Notice: On April 23, 2014, Statalist moved from an email list to a forum, based at statalist.org.
[Date Prev][Date Next][Thread Prev][Thread Next][Date Index][Thread Index]
Re: st: RE: RE: 'Fuzzy' text match
From
Robert Davidson <[email protected]>
To
[email protected]
Subject
Re: st: RE: RE: 'Fuzzy' text match
Date
Tue, 25 Mar 2014 09:04:20 -0400
Joe,
Thank you for the idea and code. I tried this on a reduced sample and
manually inspected the matches; it appears to work better than any
other options I have tried.
Best,
Rob
On Sun, Mar 23, 2014 at 6:59 PM, Joe Canner <[email protected]> wrote:
> Robert,
>
> Here is a brute force method to do what you want to do. It assumes that there is a variable -Company- in both data sets.
>
> ****
> . use bigdata, clear
> . forvalues x=1/`=N' {
> local key=Company[`x']
> use if strpos(Company,"`key'") using smalldata
> gen matching="`key'"
> if `x' == 1 {
> save match, replace
> }
> else {
> append using match
> save match, replace
> }
> use bigdata, clear
> }
>
> gen matching=Company
> merge 1:m matching using match
> ****
> This assumes that the company name in the big data set is contained within the company name on the small data set. If it is the other way around, just switch the order of the arguments in the -strpos()- function call.
>
> There may be ways to simplify this if there is exactly one match, but I haven't played around much with that. Also note that this doesn't do a very good job of accounting for no matches, so you may need to add some code to deal with that situation.
>
> Regards,
> Joe
>
> ________________________________
> From: [email protected] [[email protected]] on behalf of Robert Davidson [[email protected]]

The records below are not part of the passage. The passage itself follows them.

(** * UEFI PI firmware probe (hw/arc/efi.c): shallow embedding and properties

    The development follows the C source function by function.

    - Integers are [Z] with the wrap-around of their C type written out
      ([wrap32], [wrap64]); bytes are [Byte.byte].
    - Pointers are 64-bit addresses.  The heap block returned by [g_malloc]
      is a base address together with the bytes it holds; a load from an
      address outside the block is the outcome [OutOfBounds] (in C: undefined
      behaviour, the read goes past the buffer).
    - The two [while] loops take fuel; running out of it is the outcome
      [OutOfFuel], so that non-termination is observable.
    - System calls and the ROM sink are recorded in an event trace that is
      threaded through [load_firmware] and [efi_probe_firmware].
    - Struct offsets are those of the LP64 ABI (natural alignment), and
      multi-byte fields are little-endian.  Diagnostic output ([ee], [ii],
      [print_te_hdr]) has no effect on results and is not modelled. *)

From Stdlib Require Import ZArith String List Bool Lia.
From Stdlib.Strings Require Import Byte.
Import ListNotations.
Local Open Scope Z_scope.

(** ** Machine integers and bytes *)

Definition wrap32 (z : Z) : Z := z mod 2 ^ 32.
Definition wrap64 (z : Z) : Z := z mod 2 ^ 64.

Definition b2z (b : byte) : Z := Z.of_N (Byte.to_N b).

(** Byte with the given value (taken modulo 256); used to write inputs. *)
Definition z2b (z : Z) : byte :=
  match Byte.of_N (Z.to_N (z mod 256)) with
  | Some b => b
  | None => x00
  end.

(** Little-endian value of a byte sequence. *)
Fixpoint le_val (bs : list byte) : Z :=
  match bs with
  | [] => 0
  | b :: tl => b2z b + 256 * le_val tl
  end.

(** Little-endian encoding of [z] on [n] bytes. *)
Fixpoint le_bytes (n : nat) (z : Z) : list byte :=
  match n with
  | O => []
  | S k => z2b z :: le_bytes k (z / 256)
  end.

(** Bytes [off, off+n) of a sequence. *)
Definition slice (bs : list byte) (off n : nat) : list byte :=
  firstn n (skipn off bs).

Definition zeros (n : nat) : list byte := repeat x00 n.

(** ** Constants of efi.h and efi.c *)

Definition EFI_INVALID_ENTRY_POINT : Z := 0xffffffff.

Definition SECURITY_CORE : Z := 0x03.
Definition SECTION_TE : Z := 0x12.

(** "_FVH" and "VZ" *)
Definition FV_SIGNATURE : list byte := [x5f; x46; x56; x48].
Definition TE_SIGNATURE : list byte := [x56; x5a].

Definition RESET_VECTOR_SIZE : nat := 16.

(** ** Struct layouts

    Byte offsets of the fields, one module per struct, named after the
    variables of the source, so that [file.type] is the offset read by
    [file->type] and [fv.sizeof] is [sizeof(fv)]. *)

(** struct fv_hdr *)
Module fv.
Definition reset_vector : nat := 0.
Definition guid : nat := 16.
Definition fv_len : nat := 32.
Definition sign : nat := 40.
Definition attrs : nat := 44.
Definition hdr_len : nat := 48.
Definition sizeof : nat := 56.
End fv.

(** struct file_hdr *)
Module file.
Definition guid : Z := 0.
Definition integrity : Z := 16.
Definition type : Z := 18.
Definition attrs : Z := 19.
Definition size : Z := 20.
Definition state : Z := 23.
Definition sizeof : Z := 24.
End file.

(** struct sect_hdr *)
Module sect.
Definition size : Z := 0.
Definition type : Z := 3.
Definition sizeof : Z := 4.
End sect.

> Sent: Sunday, March 23, 2014 6:19 PM
> To: [email protected]
> Subject: Re: st: RE: RE: 'Fuzzy' text match
>
> Joe,
>
> Thank you for the response. In the vast majority of cases the
> complete name of variable-file 1 will be in the name of variable-file
> 2. The cases where it won't will be when one file has 'ABC
> corporation' and the other has 'ABC corp' and I can write code to deal
> with the 7 or 8 common ways those things will arise. In the interim,
> I will look into the options you have suggested.
>
> On Sun, Mar 23, 2014 at 5:36 PM, Joe Canner <[email protected]> wrote:
>> P.S. If you haven't already, check out -reclink-, -vmatch-, and -nearmrg-, all available from SSC. I don't know how they handle this problem, but they might be worth a look.
>> ________________________________________
>> From: [email protected] [[email protected]] on behalf of Joe Canner [[email protected]]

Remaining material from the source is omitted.